__Work required__. Pull every line with "right" from the data below and copy it.

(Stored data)
- Opening Delimiter -

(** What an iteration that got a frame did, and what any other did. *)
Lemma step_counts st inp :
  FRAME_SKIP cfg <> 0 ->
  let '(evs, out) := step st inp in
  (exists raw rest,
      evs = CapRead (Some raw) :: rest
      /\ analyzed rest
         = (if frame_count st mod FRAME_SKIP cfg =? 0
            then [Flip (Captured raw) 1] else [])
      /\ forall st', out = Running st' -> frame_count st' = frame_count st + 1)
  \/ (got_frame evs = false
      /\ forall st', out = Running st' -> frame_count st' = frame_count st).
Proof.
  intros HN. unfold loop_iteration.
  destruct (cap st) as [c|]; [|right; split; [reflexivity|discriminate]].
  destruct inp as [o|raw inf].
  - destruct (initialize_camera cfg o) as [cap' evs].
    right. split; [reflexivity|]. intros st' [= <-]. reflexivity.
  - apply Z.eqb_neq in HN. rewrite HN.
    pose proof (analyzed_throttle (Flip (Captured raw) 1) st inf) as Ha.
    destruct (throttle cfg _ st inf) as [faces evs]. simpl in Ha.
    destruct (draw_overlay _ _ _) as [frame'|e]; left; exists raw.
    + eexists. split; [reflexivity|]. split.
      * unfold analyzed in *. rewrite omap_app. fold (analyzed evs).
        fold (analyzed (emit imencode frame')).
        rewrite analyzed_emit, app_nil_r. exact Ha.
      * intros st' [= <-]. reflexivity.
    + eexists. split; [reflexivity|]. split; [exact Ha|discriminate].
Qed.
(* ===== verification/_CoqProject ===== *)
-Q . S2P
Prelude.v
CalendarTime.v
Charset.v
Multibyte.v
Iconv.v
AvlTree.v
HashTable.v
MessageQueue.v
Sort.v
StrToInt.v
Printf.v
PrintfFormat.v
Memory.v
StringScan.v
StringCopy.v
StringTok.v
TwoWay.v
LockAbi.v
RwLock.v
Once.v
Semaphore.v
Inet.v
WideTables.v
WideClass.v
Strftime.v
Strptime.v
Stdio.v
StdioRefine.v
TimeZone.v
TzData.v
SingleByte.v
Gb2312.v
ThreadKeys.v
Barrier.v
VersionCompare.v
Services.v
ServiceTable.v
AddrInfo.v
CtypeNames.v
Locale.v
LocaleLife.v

- Closing Delimiter -

__Solution to this task__.
  destruct (cap st) as [c|]; [|right; split; [reflexivity|discriminate]].
    right. split; [reflexivity|]. intros st' [= <-]. reflexivity.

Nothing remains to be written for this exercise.